Dortmund. Borussia Dortmund hat sich am Donnerstag auf den Weg nach Stuttgart gemacht. Nicht mit dabei: Angreifer Pierre-Emerick Aubameyang.

Der Spieler, der sonst am auffälligsten ist, fehlte, als sich Borussia Dortmundam Donnerstagabend um 17.45 Uhr mit Flug MMD 6646 auf den Weg machte von Dortmund nach Stuttgart, wo am Freitag (20.30 Uhr/Eurosport Player) das Bundesligaspiel beim VfB Stuttgart ansteht.

Pierre-Emerick Aubameyang war nicht dabei – aus disziplinarischen Gründen, wie der BVB mitteilte. Am Abschlusstraining am Nachmittag hatte der Torjäger noch teilgenommen. Weitere Details nannte der Klub nicht und eröffnete damit den Raum für Spekulationen.

Immer wieder zu spät zum Training gekommen

Aus der Mannschaft war zu hören, dass sich der Stürmer mehrere Disziplinlosigkeiten geleistet habe, immer wieder zu spät zum Training gekommen sei. Aubameyang, so hieß es, halte sich für unantastbar.

Allerdings: So unantastbar wie in den Vorjahren ist der Stürmer derzeit nicht. Zwar hat er in elf Bundesligaspielen bereits zehn Tore erzielt – in den vergangenen fünf Pflichtspielen hatte er aber nicht mehr getroffen.

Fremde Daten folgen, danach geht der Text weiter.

(* ===== verification/KvPool.v ===== *)
(** * The paged KV-cache pool

    The part of the C++ KV-cache manager
    ([cpp/tensorrt_llm/batch_manager/kvCacheManager.cpp]) that the capacity
    scheduler consults: per window the blocks with their reference counts and
    their scheduling shadow, the simulated release of a sequence, and the two
    block queries.  It is the instance of the interface of Capacity.v.

    The radix tree is a parameter of the pool: [pool_analysis] is the walk of
    [analyzePrefixReuse], which depends on the tokens and the LoRA task of the
    request and on its cache salt and multimodal hashes, which are fixed by the
    request's id.  Windows of recurrent (linear-attention) state are not
    modelled: every window is an attention window. *)

From stdpp Require Import prelude gmap sorting.
From S2P Require Import Prelude Request MicroBatch Capacity.
Local Open Scope Z_scope.

(** ** Blocks of one window *)

Record KVCacheBlock := mkBlock {
  ref_count : Z;
  scheduling_ref_count : Z;
  is_placeholder : bool;
}.

Definition block_start_scheduling (b : KVCacheBlock) : KVCacheBlock :=
  mkBlock (ref_count b) (ref_count b) (is_placeholder b).

Definition has_scheduling_refs (b : KVCacheBlock) : bool := 0 <? scheduling_ref_count b.

Definition dec_scheduling_ref_count (b : KVCacheBlock) : result KVCacheBlock :=
  if has_scheduling_refs b
  then Ok (mkBlock (ref_count b) (scheduling_ref_count b - 1) (is_placeholder b))
  else Err TllmException.

(** [free_blocks] is the eviction policy's count for primary memory; the
    blocks of a sequence are listed as often as the sequence references them. *)
Record WindowBlockManager := mkWindow {
  window_size : Z;
  max_token_num : Z;
  free_blocks : Z;
  scheduling_num_free_blocks : Z;
  blocks : gmap Z KVCacheBlock;
  allocated_blocks_per_seq : list (Z * list Z);
}.

Definition with_blocks (w : WindowBlockManager) (free : Z) (bs : gmap Z KVCacheBlock) : WindowBlockManager :=
  mkWindow (window_size w) (max_token_num w) (free_blocks w) free bs (allocated_blocks_per_seq w).

Definition all_allocated (w : WindowBlockManager) : list Z :=
  allocated_blocks_per_seq w ≫= snd.

Definition window_start_scheduling (w : WindowBlockManager) : WindowBlockManager :=
  with_blocks w (free_blocks w)
    (foldl (fun bs id => alter block_start_scheduling id bs) (blocks w) (all_allocated w)).

(** [map.at]: an exception when the key is missing. *)
Fixpoint assoc_at {A} (l : list (Z * A)) (k : Z) : result A :=
  match l with
  | [] => Err IndexError
  | (k', a) :: l' => if k' =? k then Ok a else assoc_at l' k
  end.

Definition release_block (s : Z * gmap Z KVCacheBlock) (id : Z) : result (Z * gmap Z KVCacheBlock) :=
  let '(free, bs) := s in
  match bs !! id with
  | None => Err IndexError
  | Some b =>
      if is_placeholder b then Ok (free, bs)
      else
        b' ← dec_scheduling_ref_count b;
        Ok (if has_scheduling_refs b' then free else free + 1, <[id := b']> bs)
  end.

Definition window_scheduling_release_blocks (w : WindowBlockManager) (request_id : Z)
    : result WindowBlockManager :=
  ids ← assoc_at (allocated_blocks_per_seq w) request_id;
  '(free, bs) ← for_each release_block (scheduling_num_free_blocks w, blocks w) ids;
  Ok (with_blocks w free bs).

(** ** The manager *)

(** What the queries read of a sequence: its tokens, and per window the blocks
    of its first beam and how many of them slid out of the window. *)
Record Sequence := mkSequence {
  seq_num_tokens : Z;
  seq_cache_blocks : list (Z * (Z * Z));
}.

Record KvPool := mkPool {
  pool_windows : list WindowBlockManager;
  pool_window_vec : list Z;
  pool_sequences : list (Z * Sequence);
  tokens_per_block : Z;
  pool_chunk_size : Z;
  sink_bubble_length : Z;
  is_cross_kv : bool;
  pool_enable_block_reuse : bool;
  pool_is_variable_window : bool;
  pool_analysis : list Z -> option Z -> Z -> PrefixReuseSummary;
}.

Definition with_windows (p : KvPool) (ws : list WindowBlockManager) : KvPool :=
  mkPool ws (pool_window_vec p) (pool_sequences p) (tokens_per_block p) (pool_chunk_size p)
    (sink_bubble_length p) (is_cross_kv p) (pool_enable_block_reuse p) (pool_is_variable_window p)
    (pool_analysis p).

Definition start_scheduling (p : KvPool) : KvPool :=
  with_windows p (window_start_scheduling <$> pool_windows p).

Definition scheduling_remove_sequence (p : KvPool) (request_id : Z) : result KvPool :=
  ws ← mapM (fun w => window_scheduling_release_blocks w request_id) (pool_windows p);
  Ok (with_windows p ws).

Schlimmer noch: Aubameyang wirkte oftmals lustlos, nahm kaum am Spiel der eigenen Mannschaft teil, hatte nur wenige Ballkontakte und noch weniger Torschüsse. Kurzum: Der Torjäger stellte nur selten eine Gefahr für das gegnerische Tor da und trug auch ansonsten wenig zum Spiel einer Mannschaft bei.

Bosz witzelte über den Stürmer

Am Mittwoch noch hatte sich Trainer Peter Bosz allerdings vollkommen unverfänglich über Aubameyang geäußert. Der Stürmer habe zuletzt sehr oft getroffen, witzelte er da. „Aber leider nicht in einem Pflichtspiel, sondern im Training.“

Zudem steuerte er beim geheimen Testspiel gegen den VfL Bochum einen Treffer bei. Für den neuen Trainer bedeutet die Angelegenheit in sportlich ohnehin angespannter Lage eine ernste Bewährungsprobe. Er muss beweisen, dass er die Zügel fest in der Hand hält und auch bei vermeintlichen sportlichen Eckpfeilern nicht scheut, konsequent durchzugreifen.

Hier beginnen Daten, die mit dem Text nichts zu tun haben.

(* ===== verification/CapacitySpec.v ===== *)
(** * The capacity scheduler as a whole

    What [PyCapacityScheduler.schedule_request] promises its caller under every
    policy (Capacity.v, NoEvict.v, MaxUtilization.v): [capacity_contract], the
    interface the request schedulers of Unified.v rely on. *)

From stdpp Require Import prelude gmap sorting.
From S2P Require Import Prelude Request MicroBatch Capacity KvPool NoEvict MaxUtilization.
Local Open Scope Z_scope.

(** The requests that fit, the generation-init requests of a disaggregated
    server among them, and the requests to pause. *)
Record capacity_contract {M} (sch : PyCapacityScheduler M)
    (active fitting disagg paused : list LlmRequest) : Prop := {
  cc_len : len fitting + len disagg <= Z.max 0 (max_num_requests sch);
  cc_elig : Forall (eligible sch) (fitting ++ disagg);
  cc_fitting : Forall (fun r => is_disagg_generation_init_state r = false) fitting;
  cc_disagg : Forall (fun r => is_disagg_generation_init_state r = true) disagg;
  cc_prov : forget <$> (fitting ++ disagg ++ paused) ⊆+ forget <$> active;
  cc_started : Forall (fun r => is_started_request sch r = true) paused;
}.

Section policies.
Context {M : Type} `{KvCacheLaws M} (sch : PyCapacityScheduler M).

Definition selected (active scheduled paused : list LlmRequest) : Prop :=
  len scheduled <= Z.max 0 (max_num_requests sch)
  /\ Forall (eligible sch) scheduled
  /\ forget <$> (scheduled ++ paused) ⊆+ forget <$> active
  /\ Forall (fun r => is_started_request sch r = true) paused.

Lemma can_be_scheduled_eligible r : can_be_scheduled sch r = true -> eligible sch r.
Proof using Type.
  unfold eligible, can_be_scheduled_with_disagg_exception. by destruct (is_disagg_generation_init_state r).
Qed.

Lemma max_requests_spec active scheduled :
  max_requests_schedule sch active = Ok scheduled -> selected active scheduled [].
Proof using Type.
  intros Hrun. unfold max_requests_schedule in Hrun.
  apply (for_loop_prefix_inv _ (fun seen s => selected seen s [])) in Hrun as (seen & rest & -> & Hs).
  - destruct Hs as (? & ? & Hp & ?). repeat split; try done. etrans; [exact Hp|].
    rewrite fmap_app. by apply submseteq_inserts_r.
  - repeat split; simpl; try done; lia.
  - intros seen r rest s c _ (Hlen & Hel & Hp & _) Hb. rewrite app_nil_r in Hp.
    assert (Hskip : selected (seen ++ [r]) s []).
    { repeat split; try done. rewrite app_nil_r. by apply prov_skip. }
    unfold max_requests_body in Hb.
    destruct (can_be_scheduled sch r) eqn:Ec; simpl in Hb; [|by injection Hb as <-].
    destruct (max_num_requests sch <=? len s) eqn:Em; [by injection Hb as <-|]. bool_to_prop.
    destruct (_ || _); [|by injection Hb as <-]. injection Hb as <-. simpl.
    repeat split; [rewrite length_app; simpl; lia| | |done].
    + apply Forall_app. split; [done|]. constructor; [|done]. by apply can_be_scheduled_eligible.
    + rewrite app_nil_r. eapply prov_grow; [|reflexivity|exact Hp]. solve_Permutation.
Qed.

Lemma no_evict_selected static m active scheduled :
  NoDup (request_id <$> active) -> peft_stable sch -> tokens_ok m (cross_kv_cache_manager sch) ->
  guaranteed_no_evict_schedule sch static m active = Ok scheduled -> selected active scheduled [].
Proof using Type.
  intros Hnd Hpeft [Ht Hxt] Hrun.
  apply (guaranteed_no_evict_spec sch static m active) in Hrun as []; try done.
  repeat split; try done. by rewrite app_nil_r.
Qed.

Lemma max_utilization_selected m active lp :
  NoDup (request_id <$> active) -> peft_stable sch -> tokens_ok m (cross_kv_cache_manager sch) ->
  max_utilization_schedule sch m active = Ok lp ->
  selected active (mu_scheduled (lp_core lp)) (lp_paused lp).
Proof using Type.
  intros Hnd Hpeft Htok Hrun. apply max_utilization_spec in Hrun as Hinv; [|done..].
  pose proof (li_core _ _ _ _ Hinv) as Hc. pose proof (li_range _ _ _ _ Hinv) as Hr.
  repeat split; [apply Hc|apply Hc| |apply Hinv]. rewrite fmap_app.
  etrans; [apply submseteq_app; [apply (li_prov _ _ _ _ Hinv)|apply (li_paused _ _ _ _ Hinv)]|].
  rewrite <- fmap_app. apply fmap_submseteq, sublist_submseteq.
  rewrite <- (take_drop (lp_it lp) active) at 3. apply sublist_app; [done|].
  replace (lp_end lp) with (lp_it lp + (lp_end lp - lp_it lp))%nat by lia.
  rewrite <- drop_drop. apply sublist_drop.
Qed.

Definition managers_ok : Prop :=
  forall m, kv_cache_manager sch = Some m -> tokens_ok m (cross_kv_cache_manager sch).

Lemma policy_selected active scheduled paused managers :
  NoDup (request_id <$> active) -> peft_stable sch -> managers_ok ->
  policy_schedule sch active = Ok (scheduled, paused, managers) -> selected active scheduled paused.
Proof using Type.
  intros Hnd Hpeft Htok Hrun. unfold policy_schedule in Hrun.
  destruct (kv_cache_manager sch) as [m|] eqn:Em; simpl in Hrun.
  - specialize (Htok m Em). unfold create_policy in Hrun. rewrite Em in Hrun.
    destruct (scheduler_policy sch);
      (apply bind_Ok in Hrun as (x & E & Hrun)); injection Hrun as <- <- <-;
      [by eapply max_utilization_selected|by eapply no_evict_selected|by eapply no_evict_selected].
  - unfold create_policy in Hrun. rewrite Em in Hrun.
    apply bind_Ok in Hrun as (x & E & Hrun). injection Hrun as <- <- <-. by apply max_requests_spec.
Qed.

Lemma capacity_contract_holds active fitting disagg paused managers :
  NoDup (request_id <$> active) -> peft_stable sch -> managers_ok ->
  cap_schedule_request sch active = Ok (fitting, disagg, paused, managers) ->
  capacity_contract sch active fitting disagg paused.
Proof using Type.
  intros Hnd Hpeft Htok Hrun. unfold cap_schedule_request in Hrun.
  apply bind_Ok in Hrun as ([[scheduled paused'] managers'] & E & Hrun).
  simpl in Hrun. injection Hrun as <- <- <- <-.
  apply policy_selected in E as (Hlen & Hel & Hp & Hst); [|done..].
  pose proof (filter_bool_perm is_disagg_generation_init_state scheduled) as Hperm.
  split; try done.
  - apply Permutation_length in Hperm. rewrite length_app in Hperm. lia.
  - by rewrite Hperm.
  - apply Forall_forall. by intros r [? _]%list_elem_of_filter.
  - apply Forall_forall. by intros r [? _]%list_elem_of_filter.
  - by rewrite app_assoc, Hperm.
Qed.

End policies.

(** C22. Under every policy, the capacity scheduler admits at most
    [max_num_requests] requests, all in schedulable states; admitted and paused
    requests are disjoint parts of the active ones, up to the reuse estimate;
    disaggregated generation-init requests are returned apart; and only started
    requests are paused. *)
Theorem capacity_schedule_sound {M} `{KvCacheLaws M} (sch : PyCapacityScheduler M)
    active fitting disagg paused managers :
  NoDup (request_id <$> active) -> peft_stable sch -> managers_ok sch ->
  cap_schedule_request sch active = Ok (fitting, disagg, paused, managers) ->
  capacity_contract sch active fitting disagg paused.
Proof. apply capacity_contract_holds. Qed.

Lemma capacity_schedule_sound_witness :
  capacity_contract wit_mu wit_mu_batch (mu_scheduled (lp_core wit_mu_loop)) [] (lp_paused wit_mu_loop).
Proof.
  apply (capacity_schedule_sound wit_mu wit_mu_batch _ _ _ (Some (lp_kv wit_mu_loop), None)).
  - apply (bool_decide_unpack _). vm_compute. exact I.
  - apply wit_mu_peft.
  - intros m [= <-]. apply wit_mu_tokens.
  - vm_compute. reflexivity.
Defined.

Sein Vorgänger Thomas Tuchel hatte es vor gut einem Jahr vorgemacht: Er suspendierte den Torjäger für das Champions-League-Spiel gegen Sporting Lissabon, weil dieser kurz zuvor zu einer Geburtstagsfeier nach Mailand geflogen war und damit gegen die Regeln von Mannschaft und Trainerteam verstoßen hatte.

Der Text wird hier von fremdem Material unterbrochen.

(* ===== verification/PyHeapq.v ===== *)
(** * Python's [heapq]

    The binary heap the schedulers and the routers use from Python's standard
    library, on a list, with CPython's sifting: [heappush], [heappop] and
    [heapify].  [heappush_spec], [heappop_spec], [heapify_spec] and [heap_min]
    are what its clients rely on: every operation keeps the heap order and the
    multiset of elements, and the first element is a minimum. *)

From stdpp Require Import prelude gmap sorting.
From S2P Require Import Prelude.

#[local] Arguments Nat.div : simpl never.
#[local] Arguments Nat.mul : simpl never.

(** [lt] is [__lt__] of the elements, a strict weak order. *)
Class StrictWeakOrder {A} (lt : A -> A -> bool) : Prop := {
  swo_irrefl x : lt x x = false;
  swo_trans x y z : lt x y = true -> lt y z = true -> lt x z = true;
  swo_neg_trans x y z : lt y x = false -> lt z y = false -> lt z x = false;
}.

Section heap.
Context {A : Type} (lt : A -> A -> bool).

(** *** Sifting *)

(** [_siftdown]: the new item rises from [pos] while it is smaller than the
    parent.  [pos] itself bounds the number of rounds. *)
Fixpoint siftdown_loop (fuel : nat) (heap : list A) (newitem : A) (startpos pos : nat) : list A :=
  match fuel with
  | O => <[pos := newitem]> heap
  | S fuel' =>
      if startpos <? pos then
        let parentpos := (pos - 1) / 2 in
        match heap !! parentpos with
        | None => <[pos := newitem]> heap
        | Some parent =>
            if lt newitem parent
            then siftdown_loop fuel' (<[pos := parent]> heap) newitem startpos parentpos
            else <[pos := newitem]> heap
        end
      else <[pos := newitem]> heap
  end.

Definition siftdown (heap : list A) (startpos pos : nat) : list A :=
  match heap !! pos with
  | None => heap
  | Some newitem => siftdown_loop pos heap newitem startpos pos
  end.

Ein halbes Jahr später kassierte er eine Geldstrafe und eine deutliche Ansage vom Verein, weil er sein Tor beim 1:1 auf Schalke mit einer Comic-Maske seines Schuhsponsors bejubelte – einem Konkurrenten des BVB-Ausrüsters und -Anteilseigners Puma.

Aubameyang war zuletzt wieder im Ausland

Im Ausland war Aubameyang vor wenigen Tagen erneut, er nutzte die freien Tage am Freitag und Samstag, um nach Barcelona zu jetten und dort unter anderem den früheren BVB-Profi Ousmane Dembélé zu besuchen.

Allerdings waren auch andere Spieler während der freien Tage im Ausland – weshalb eher fraglich ist, ob Aubameyangs Reisen dieses Mal eine Rolle spielen.

Vor einem Jahr reagierte der Stürmer auf bestmögliche Weise: Im Bundesligaspiel nach seiner Suspendierung steuerte er vier Tore zum 5:2-Sieg beim Hamburger SV bei. Im Revier läuten deshalb die Alarmglocken, denn der nächste Bundesliga-Gegner des BVB heißt: Schalke 04.